=====
Usage
=====

Build Classifier
----------------
Builds text classifiers.

Before starting any classification you first need to train the classifiers.
Some pre-built models are stored in the ``models`` folder. But any changes to the classifier
configuration, the feature definition, or even the training data will require the classifiers to be re-built.
So let's start with this step first.

Classifiers are built with the ``build_classifiers.py`` program:

.. code-block:: console

    $ ./twitter_ml/classify/build_classifiers.py

    2019-11-12 18:48:51,480 - __main__ - INFO - Loading feature sets and training data...
    Review extraction: 100%|███████████████████████████████████████████████████████████████████████████████████████████████████████████████████████████████████████████████| 1000/1000 [00:01<00:00, 804.53it/s]
    Review extraction: 100%|███████████████████████████████████████████████████████████████████████████████████████████████████████████████████████████████████████████████| 1000/1000 [00:01<00:00, 746.02it/s]
    Feature encoding: 100%|███████████████████████████████████████████████████████████████████████████████████████████████████████████████████████████████████████████████| 2000/2000 [00:00<00:00, 2347.35it/s]
    2019-11-12 18:48:54,961 - __main__ - INFO - Creating classifiers...
    2019-11-12 18:48:54,961 - twitter_ml.classify.sentiment - INFO - Training voting classifier
    2019-11-12 18:48:55,519 - twitter_ml.classify.sentiment - INFO - Saving classifier to models/voting.pickle...
    2019-11-12 18:48:55,520 - __main__ - INFO - Done.

This downloads a set of training data (the default configuration uses some on-line Movie Reviews shipped with the NLTK toolkit).
The program extracts a set of features from the data and uses this to build a classifier.

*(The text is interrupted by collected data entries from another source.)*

(** One step of execution at the head of [(m ≫= f) w]. *)
Ltac go_step :=
  match goal with
  | |- context [(mbind ?f (mbind ?g ?m)) ?w] => rewrite (bind_assoc m g f w)
  | |- context [(mbind ?f (mret ?a)) ?w] => change ((mbind f (mret a)) w) with (f a w)
  | |- context [(mbind ?f (get ?g)) ?w] => change ((mbind f (get g)) w) with (f (g w) w)
  | |- context [(mbind ?f (modify ?g)) ?w] => change ((mbind f (modify g)) w) with (f tt (g w))
  | |- context [(mbind ?f (emit ?e)) ?w] =>
      change ((mbind f (emit e)) w) with (f tt (set_events (cons e) w))
  | |- context [(mbind ?f (log ?l ?x)) ?w] =>
      change ((mbind f (log l x)) w) with (f tt (set_events (cons (Log l x)) w))
  | |- context [(mbind ?f GetNowInMillis) ?w] =>
      change ((mbind f GetNowInMillis) w)
        with (f (wrap32 (millis (ticks w))) (set_ticks (S (ticks w)) w))
  | |- context [(mbind ?f (deref ?p)) ?w] =>
      erewrite (bind_Ok (deref p) f w) by (apply deref_Ok; go_heap)
  | |- context [(mbind ?f (update ?p ?g)) ?w] =>
      erewrite (bind_Ok (update p g) f w) by (apply update_Ok; go_heap)
  | |- context [(mbind ?f (Address ?p)) ?w] =>
      erewrite (bind_Ok (Address p) f w) by (apply Address_Ok; go_heap)
  | |- context [(mbind ?f (Touch ?p)) ?w] =>
      erewrite (bind_Ok (Touch p) f w) by (apply Touch_Ok; go_heap)
  | |- context [(mbind ?f (nodeMap_contains ?m ?p)) ?w] =>
      erewrite (bind_Ok (nodeMap_contains m p) f w) by (apply nodeMap_contains_Ok; go_heap)
  | |- context [(mbind ?f (elapsed ?a)) ?w] =>
      change ((mbind f (elapsed a)) w)
        with (f (wrap32 (wrap32 (millis (ticks w)) - pendingAck.startTime a))
                (set_ticks (S (ticks w)) w))
  | |- context [(mbind ?f (draw ?l)) ?w] =>
      change ((mbind f (draw l)) w)
        with (f (shuffle (draws w) _ l) (set_draws (S (draws w)) w))
  | |- context [(mbind ?f emitCount) ?w] =>
      change ((mbind f emitCount) w) with (f (lambdaLogCount (size (knownNodes w))) w)
  | |- context [(mbind ?f pingRequestCount) ?w] =>
      change ((mbind f pingRequestCount) w) with (f (lambdaLogCount (size (knownNodes w))) w)
  | |- context [mret ?a ?w] => change (mret a w) with (Ok a w)
  | |- context [get ?g ?w] => change (get g w) with (Ok (g w) w)
  | |- context [modify ?g ?w] => change (modify g w) with (Ok tt (g w))
  | |- context [emit ?e ?w] => change (emit e w) with (Ok tt (set_events (cons e) w))
  | |- context [log ?l ?x ?w] => change (log l x w) with (Ok tt (set_events (cons (Log l x)) w))
  | |- context [doStatusUpdate ?p ?s ?w] =>
      change (doStatusUpdate p s w) with (Ok tt (set_events (cons (StatusUpdate p s)) w))
  | |- context [update ?p ?g ?w] => erewrite (update_Ok w p _ g) by go_heap
  | |- context [Touch ?p ?w] => erewrite (Touch_Ok w p) by go_heap
  end; cbv beta; world_simpl.

Ltac go_run := repeat first [ go_step | progress world_simpl ].

(** ** [updateNodeStatus] *)

(** An update that keeps the status changes nothing at all. *)
Lemma updateNodeStatus_same (w : World) (p : ptr) (n : Node.t) (h : Z) :
  heap w !! p = Some n ->
  updateNodeStatus p (Node.status n) h w = Ok tt w.
Proof.
  intros Hp. unfold updateNodeStatus. go_step.
  destruct (decide (Node.status n ≠ Node.status n)); [congruence | reflexivity].
Qed.

(** An update that changes the status: the world it leaves. *)
Lemma updateNodeStatus_changed (w : World) (p : ptr) (n : Node.t) (s : NodeStatus) (h : Z) :
  heap w !! p = Some n ->
  Node.status n ≠ s ->
  updateNodeStatus p s h w =
    Ok tt
      {| heap := <[p := Node.mk (Node.ip n) (Node.port n) s h (wrap32 (millis (ticks w)))
                          (Node.pingMillis n)
                          (wrap8 (lambdaLogCount (size (knownNodes w))))]> (heap w);
         knownNodes := knownNodes w;
         updatedNodes :=
           if bool_decide (is_Some (updatedNodes w !! Node.Address n))
           then updatedNodes w
           else <[Node.Address n := p]> (updatedNodes w);
         deadNodeRetries :=
           if bool_decide (s ≠ StatusDead)
           then delete (Node.Address n) (deadNodeRetries w)
           else deadNodeRetries w;
         pendingAcks := pendingAcks w;
         currentHeartbeat := currentHeartbeat w;
         thisHost := thisHost w;
         knownNodesModifiedFlag := knownNodesModifiedFlag w;
         runningFlag := runningFlag w;
         pingdata := pingdata w;
         broadcasts := broadcasts w;
         ticks := S (ticks w);
         draws := draws w;
         sends := sends w;
         events :=
           StatusUpdate p s :: Log LInfo (UpdatingHost (Node.Address n) s) ::
           (if bool_decide (h < Node.heartbeat n)
            then [Log LWarn (DecreasingHeartbeat (Node.heartbeat n) h)] else [])
           ++ events w |}.
Proof.
  intros Hp Hs. unfold updateNodeStatus. go_step.
  destruct (decide (Node.status n ≠ s)); [| contradiction].
  unfold when.
  destruct (bool_decide (h < Node.heartbeat n)); go_run;
    (destruct (bool_decide (is_Some (updatedNodes w !! Node.Address n))); go_run;
     (destruct (bool_decide (s ≠ StatusDead)); go_run));
    f_equal; apply World_ext; world_simpl; rewrite ?insert_insert_eq; reflexivity.
Qed.

(** C9: for every node [n] and status [s] with [n.status == s], the call
    [updateNodeStatus(n, s, h)] is a no-op: the whole state is left as it
    was, so no listener notification fires (the event list is the same),
    the emit counter of [n] is not refreshed, and its timestamp, status
    and heartbeat are unchanged. *)
Theorem updateNodeStatus_same_status_noop
    (w : World) (p : ptr) (n : Node.t) (s : NodeStatus) (h : Z) :
  heap w !! p = Some n ->
  Node.status n = s ->
  updateNodeStatus p s h w = Ok tt w.
Proof. intros Hp <-. apply updateNodeStatus_same, Hp. Qed.

(** ** The status merge *)

(** A member record older than what is known is logged and dropped. *)
Lemma updateStatusFromMember_old (w : World) (m : messageMember.t) (n : Node.t) :
  heap w !! messageMember.node m = Some n ->
  messageMember.heartbeat m < Node.heartbeat n ->
  updateStatusFromMember m w =
    Ok tt (set_events
             (cons (Log LDebug (MessageIsOld (Node.heartbeat n) (messageMember.heartbeat m))))
             w).
Proof.
  intros Hn Hold. unfold updateStatusFromMember. go_step.
  destruct (decide (messageMember.heartbeat m < Node.heartbeat n)); [| contradiction].
  reflexivity.
Qed.

(** A record that says [StatusDead] of the address of this host and is
    not older than what is known changes nothing. *)
Lemma updateStatusFromMember_dead_self (w : World) (m : messageMember.t) (n self : Node.t) :
  heap w !! messageMember.node m = Some n ->
  heap w !! thisHost w = Some self ->
  Node.Address n = Node.Address self ->
  messageMember.status m = StatusDead ->
  ¬ messageMember.heartbeat m < Node.heartbeat n ->
  updateStatusFromMember m w = Ok tt w.
Proof.
  intros Hn Hself Haddr Hdead Hnew. unfold updateStatusFromMember. go_step.
  destruct (decide (messageMember.heartbeat m < Node.heartbeat n)); [contradiction |].
  rewrite Hdead. go_run.
  destruct (decide (Node.Address n ≠ Node.Address self)); [contradiction | reflexivity].
Qed.

(** C1 (as the code has it): the heartbeat of a node is protected in the
    status merge, not in [updateNodeStatus].  For a node whose heartbeat
    is above [h]: a member record carrying [h] is logged and dropped, and
    the state is otherwise left as it was; [updateNodeStatus] with the
    node's own status does nothing; [updateNodeStatus] with another status
    (the timeout checker's Dead-marking with [currentHeartbeat] among the
    callers) logs the decrease as a warning and stores [h]. *)
Theorem heartbeat_decrease_dropped_by_merge_only
    (w : World) (p : ptr) (n : Node.t) (h : Z) :
  heap w !! p = Some n ->
  h < Node.heartbeat n ->
  (forall s : NodeStatus,
     updateStatusFromMember (messageMember.mk h p s) w =
       Ok tt (set_events (cons (Log LDebug (MessageIsOld (Node.heartbeat n) h))) w)) /\
  updateNodeStatus p (Node.status n) h w = Ok tt w /\
  (forall s : NodeStatus, s ≠ Node.status n ->
     exists (w' : World) (n' : Node.t),
       updateNodeStatus p s h w = Ok tt w' /\
       heap w' !! p = Some n' /\
       Node.heartbeat n' = h /\
       Node.status n' = s /\
       Log LWarn (DecreasingHeartbeat (Node.heartbeat n) h) ∈ events w').
Proof.
  intros Hp Hlow. split; [| split].
  - intros s. apply (updateStatusFromMember_old w (messageMember.mk h p s) n); assumption.
  - apply updateNodeStatus_same, Hp.
  - intros s Hs. eexists _, _. split.
    + apply updateNodeStatus_changed; [exact Hp | congruence].
    + cbn [heap events]. rewrite lookup_insert_eq. repeat split.
      rewrite bool_decide_true by assumption. set_solver.
Qed.

(** A member record that asserts [StatusDead] about the address of this
    host: the state it leaves. *)
Lemma updateStatusFromMember_dead_self_spec
    (w : World) (m : messageMember.t) (n self : Node.t) :
  heap w !! messageMember.node m = Some n ->
  heap w !! thisHost w = Some self ->
  Node.Address n = Node.Address self ->
  messageMember.status m = StatusDead ->
  exists w' : World,
    updateStatusFromMember m w = Ok tt w' /\
    heap w' = heap w /\
    heap w' !! thisHost w' = Some self /\
    knownNodes w' = knownNodes w /\
    updatedNodes w' = updatedNodes w /\
    deadNodeRetries w' = deadNodeRetries w /\
    (w' = w \/
     w' = set_events
            (cons (Log LDebug (MessageIsOld (Node.heartbeat n) (messageMember.heartbeat m))))
            w).
Proof.
  intros Hn Hself Haddr Hdead.
  destruct (decide (messageMember.heartbeat m < Node.heartbeat n)) as [Hold | Hnew].
  - eexists. split; [apply updateStatusFromMember_old; eassumption |].
    cbn. repeat split; try assumption. right; reflexivity.
  - exists w. split; [eapply updateStatusFromMember_dead_self; eassumption |].
    repeat split; try assumption. left; reflexivity.
Qed.

(** ** Acknowledgements *)

(** C10: an Ack whose key (sender address, heartbeat) has no entry in
    the pending-ack table is ignored: the call returns no error and the
    state is as before, so the table, the RTT estimator and every node's
    [pingMillis] are unchanged, and nothing is relayed (no goroutine is
    started, no datagram is sent). *)
Theorem receiveVerbAckUDP_without_entry_ignored
    (w : World) (msg : message.t) (n : Node.t) :
  heap w !! message.sender msg = Some n ->
  pendingAcks w !! pendingAckKey (Node.Address n) (message.senderHeartbeat msg) = None ->
  receiveVerbAckUDP msg w = Ok None w.
Proof.
  intros Hn Hkey. unfold receiveVerbAckUDP. go_run. rewrite Hkey.
  destruct (decide (is_Some None)) as [[? Habs] |]; [discriminate Habs |].
  go_run. reflexivity.
Qed.

(** C8: the guard [len(msg.members) >= 0] of [receiveVerbForwardUDP]
    holds of every message, so it does not protect [msg.members[0]]: on a
    message whose member list is empty the handler panics with an index
    out of range. *)
Theorem receiveVerbForwardUDP_empty_members_panics (w : World) (msg : message.t) :
  message.members msg = [] ->
  (forall msg' : message.t, Z.of_nat (length (message.members msg')) >= 0) /\
  receiveVerbForwardUDP msg w = Panic "index out of range [0] with length 0".
Proof.
  intros Hempty. split; [intros; lia |].
  unfold receiveVerbForwardUDP. rewrite Hempty. cbn [length lookup].
  destruct (decide (Z.of_nat 0 >= 0)); [reflexivity | lia].
Qed.
(** *** strconv on plain decimal literals                                  *)

(** The value of a decimal digit. *)
Definition digitValue (c : ascii) : option Z :=
  let n := Z.of_N (N_of_ascii c) in
  if ((48 <=? n) && (n <=? 57))%Z then Some (n - 48)%Z else None.

(** Reads [digits] or [digits.digits] (either side of the point may be
    empty, not both): the digits as one integer, and the number of digits
    after the point. *)
Fixpoint readDecimal (s : list ascii) (mantissa : Z) (seenDot : bool)
    (frac : nat) (ndigits : nat) : option (Z * nat) :=
  match s with
  | [] => if (ndigits =? 0)%nat then None else Some (mantissa, frac)
  | c :: s =>
      if Ascii.eqb c "."%char then
        if seenDot then None else readDecimal s mantissa true frac ndigits
      else
        match digitValue c with
        | None => None
        | Some v =>
            readDecimal s (mantissa * 10 + v)%Z seenDot
              (if seenDot then S frac else frac) (S ndigits)
        end
  end.

(** [strconv.ParseFloat(s, 64)] on the literals [[+-]digits[.digits]] with
    a mantissa below [2^52] and at most 15 digits after the point, where Go
    computes [float64(mantissa) / 10^frac] in one rounding.  Any other text
    is refused here (Go accepts more: exponents, hexadecimal, inf, nan). *)
Definition decimal_ParseFloat (s : string) : option float64 :=
  let cs := list_ascii_of_string s in
  let '(neg, cs) :=
    match cs with
    | c :: rest =>
        if Ascii.eqb c "-"%char then (true, rest)
        else if Ascii.eqb c "+"%char then (false, rest)
        else (false, cs)
    | [] => (false, cs)
    end in
  match readDecimal cs 0 false 0 0 with
  | Some (mantissa, frac) =>
      if ((mantissa <? 2 ^ 52)%Z && (frac <=? 15)%nat)%bool then
        let f := float64_of_int mantissa in
        let f := if neg then PrimFloat.opp f else f in
        Some (if (frac =? 0)%nat then f
              else (f / float64_of_int (10 ^ Z.of_nat frac))%float)
      else None
  | None => None
  end.

(** [strconv.FormatFloat(f, 'f', -1, 64)] on whole numbers below [2^53] in
    magnitude: their decimal numeral.  Other values are outside this
    implementation and print as their integer part. *)
Definition whole_FormatFloat (f : float64) : string :=
  let a := PrimFloat.abs f in
  let z := Uint63.to_Z (PrimFloat.normfr_mantissa (fst (PrimFloat.frshiftexp a))) in
  let e := (Uint63.to_Z (snd (PrimFloat.frshiftexp a)) - 2101 - 53)%Z in
  let v := if (0 <=? e)%Z then (z * 2 ^ e)%Z else (z / 2 ^ (- e))%Z in
  if PrimFloat.ltb f 0%float then ("-" ++ pretty v)%string else pretty v.

Definition decimalStrconv : Strconv := {|
  ParseFloat := decimal_ParseFloat;
  FormatFloat := whole_FormatFloat
|}.

(** *** Placeholder expansion                                              *)

(** One pass over the input: text between [{] and the next [}] is a
    placeholder name.  A name [Set] on the replacer is replaced by its value
    ([empty] when the value is the empty string).  An unknown name is
    replaced by [empty] when [all] is set ([ReplaceAll]) and left as written
    otherwise ([ReplaceKnown]).  Escapes and nested braces are outside this
    implementation. *)
Fixpoint expand (r : Replacer) (empty : string) (all : bool)
    (s : list ascii) (cur : option string) : string :=
  match s with
  | [] =>
      match cur with
      | None => ""
      | Some key => String "{"%char key
      end
  | c :: s =>
      match cur with
      | None =>
          if Ascii.eqb c "{"%char then expand r empty all s (Some "")
          else String c (expand r empty all s None)
      | Some key =>
          if Ascii.eqb c "}"%char then
            let out :=
              match Replacer_Get r key with
              | Some v => if String.eqb v "" then empty else v
              | None => if all then empty
                        else ("{" ++ key ++ "}")%string
              end in
            (out ++ expand r empty all s None)%string
          else expand r empty all s (Some (key ++ String c ""))%string
      end
  end.

Definition scanTemplates : Templates := {|
  ReplaceAll r input empty :=
    expand r empty true (list_ascii_of_string input) None;
  ReplaceKnown r input empty :=
    expand r empty false (list_ascii_of_string input) None
|}.

(** *** A response as net/http sends it                                    *)

(** The response of a server connection: the first [WriteHeader] fixes the
    status, a [Write] before any [WriteHeader] fixes it to 200, and a write
    takes at most [room] more bytes (a short write returns an error).  Of
    the optional interfaces it has [http.Flusher] only, whose [Flush] sends
    the header, with status 200 when none was set. *)
Record httpResponse : Type := mkHttpResponse {
  wroteHeader : bool;
  status : int;
  body : list Byte.byte;
  room : Z
}.

Definition http_WriteHeader (code : int) (w : httpResponse) : httpResponse :=
  if wroteHeader w then w
  else mkHttpResponse true code (body w) (room w).

Definition http_Write (b : list Byte.byte) (w : httpResponse)
    : (int * error) * httpResponse :=
  let w := http_WriteHeader 200%Z w in
  let n := Z.min (Z.of_nat (length b)) (Z.max 0 (room w)) in
  let w' := mkHttpResponse (wroteHeader w) (status w)
              (body w ++ take (Z.to_nat n) b) (room w - n) in
  ((n, if (n <? Z.of_nat (length b))%Z then Some "short write" else None), w').

Definition http_UseOptional (i : Optional) (w : httpResponse)
    : option httpResponse :=
  match i with
  | Flusher => Some (http_WriteHeader 200%Z w)
  | _ => None
  end.

#[export] Instance httpResponse_is_ResponseWriter
    : ResponseWriter httpResponse := {
  WriteHeader := http_WriteHeader;
  Write := http_Write;
  UseOptional := http_UseOptional
}.

Definition newResponse (room : Z) : httpResponse :=
  mkHttpResponse false 0%Z [] room.

(** *** A registry after [prometheus.Registry]                             *)

(** Collectors by fully-qualified name.  Registering a name again gives an
    [AlreadyRegisteredError] holding the collector registered first when
    help text and label names agree, and another error when they do not;
    the kind of the collector plays no part in either test. *)
Definition collectorDims (c : Collector)
    : option (string * (string * list string)) :=
  match c with
  | IsCounterVec c => Some (cv_Name c, (cv_Help c, cv_labelNames c))
  | IsHistogramVec h => Some (hv_Name h, (hv_Help h, hv_labelNames h))
  | OtherCollector _ => None
  end.

Definition sameDims (a b : string * list string) : bool :=
  String.eqb (fst a) (fst b)
  && bool_decide (snd a = snd b).

Definition map_Register (c : Collector) (registry : gmap string Collector)
    : option RegisterError * gmap string Collector :=
  match collectorDims c with
  | None => (None, registry)
  | Some (name, dims) =>
      match registry !! name with
      | None => (None, <[name := c]> registry)
      | Some existing =>
          match collectorDims existing with
          | Some (_, dims') =>
              if sameDims dims dims'
              then (Some (AlreadyRegisteredError existing c), registry)
              else (Some (OtherRegisterError
                      "a previously registered descriptor with the same fully-qualified name has different label names or a different help string"),
                    registry)
          | None => (Some (AlreadyRegisteredError existing c), registry)
          end
      end
  end.

#[export] Instance mapRegistry_is_Registerer
    : Registerer (gmap string Collector) := {
  Register := map_Register
}.

(** *** The collectors, after the Prometheus client                        *)

(** A continuation byte of UTF-8. *)
Definition isContinuation (b : Z) : bool := ((128 <=? b) && (b <=? 191))%Z.

(** [utf8.ValidString], on the bytes of the string. *)
Fixpoint validUTF8 (bs : list Z) : bool :=
  match bs with
  | [] => true
  | b :: rest =>
      if (b <? 128)%Z then validUTF8 rest
      else if ((194 <=? b) && (b <=? 223))%Z then
        match rest with
        | c1 :: rest => isContinuation c1 && validUTF8 rest
        | _ => false
        end
      else if ((224 <=? b) && (b <=? 239))%Z then
        match rest with
        | c1 :: c2 :: rest =>
            (if (b =? 224)%Z then ((160 <=? c1) && (c1 <=? 191))%Z
             else if (b =? 237)%Z then ((128 <=? c1) && (c1 <=? 159))%Z
             else isContinuation c1)
            && isContinuation c2 && validUTF8 rest
        | _ => false
        end
      else if ((240 <=? b) && (b <=? 244))%Z then
        match rest with
        | c1 :: c2 :: c3 :: rest =>
            (if (b =? 240)%Z then ((144 <=? c1) && (c1 <=? 191))%Z
             else if (b =? 244)%Z then ((128 <=? c1) && (c1 <=? 143))%Z
             else isContinuation c1)
            && isContinuation c2 && isContinuation c3 && validUTF8 rest
        | _ => false
        end
      else false
  end.

Definition bytesOf (s : string) : list Z :=
  map (fun c => Z.of_N (N_of_ascii c)) (list_ascii_of_string s).

(** [WithLabelValues] returns when it is given one value per label name of
    the collector, each of them valid UTF-8. *)
Definition labelValuesOk (names lvs : list string) : bool :=
  (length lvs =? length names)%nat
  && forallb (fun v => validUTF8 (bytesOf v)) lvs.

(** The bucket bounds are in increasing order: no bound is [>=] the one
    after it. *)
Fixpoint increasing (bs : list float64) : bool :=
  match bs with
  | [] => true
  | a :: rest =>
      match rest with
      | [] => true
      | b :: _ => negb (PrimFloat.leb b a) && increasing rest
      end
  end.

(** The panics of the client at request time.  [WithLabelValues] panics on
    label values it refuses.  [Counter.Add] panics on a negative value.
    The histogram of a label combination is built by the first
    [WithLabelValues] for it; building panics when a label is named [le]
    or the bucket bounds are not in increasing order, and is then tried
    again, and panics again, on every later call.  [Observe] takes any
    value. *)
Definition clientGolang : Collectors := {|
  callReturns call :=
    match call with
    | CounterAdd c lvs v =>
        labelValuesOk (cv_labelNames c) lvs && negb (PrimFloat.ltb v 0%float)
    | HistogramObserve h lvs _ =>
        labelValuesOk (hv_labelNames h) lvs
        && negb (existsb (String.eqb "le") (hv_labelNames h))
        && increasing (hv_Buckets h)
    end
|}.

(* ===================================================================== *)
(** ** Definitions used to state and prove the properties                 *)
(* ===================================================================== *)

(** With [left] measuring what a dispenser has left: the outcome is not
    [OutOfFuel], and a returned dispenser has at most [n] left. *)
Definition returnsWithin {A D : Type} (left : D -> nat) (n : nat)
    (r : Res (A * D)) : Prop :=
  match r with
  | Ok (_, d') => left d' <= n
  | Err _ => True
  | OutOfFuel => False
  end.

(** The function returned: its loops ended before the iteration bound. *)
Definition returned {A : Type} (r : Res A) : bool :=
  match r with
  | OutOfFuel => false
  | _ => true
  end.

(** The index of the last token (0 when there is none). *)
Definition lastIndex (d : TokenDispenser) : Z :=
  Z.max 0 (Z.of_nat (length (tokens d)) - 1).

(** [moved d d' ok]: [d'] has the tokens of [d] and a cursor not before
    that of [d]; when [ok] is set the cursor went forward, from a position
    before the last token. *)
Definition moved (d d' : TokenDispenser) (ok : bool) : Prop :=
  tokens d' = tokens d
  /\ (cursor d <= cursor d')%Z
  /\ (ok = true -> (cursor d < cursor d')%Z /\ (cursor d < lastIndex d)%Z).

(** The supply of the token dispenser: the tokens after the cursor. *)
Definition tokensLeft (d : TokenDispenser) : nat :=
  Z.to_nat (lastIndex d - cursor d).

(** Case analysis on every test and call result a parsing function went
    through to produce the outcome stated by [H]. *)
Ltac break_parse H :=
  repeat match type of H with
         | context [if ?b then _ else _] => destruct b eqn:?
         | context [let '(_, _) := ?p in _] => destruct p eqn:?
         | context [Res_bind ?r _] =>
             destruct r as [[? ?] | ? | ] eqn:?; cbn [Res_bind] in H
         | context [match ?o with Some _ => _ | None => _ end] =>
             destruct o eqn:?
         end;
  try discriminate.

The classifier is stored in the ```model``` folder.

The classifier is now ready to be used. If you want to start using it, jump ahead to the Text Classifier section.

``build_classifiers.py`` also supports other command-line arguments:

.. code-block:: console

    $ ./twitter_ml/classify/build_classifiers.py -h

    usage: build_classifiers.py [-h] [--features] [--report] [--graphs]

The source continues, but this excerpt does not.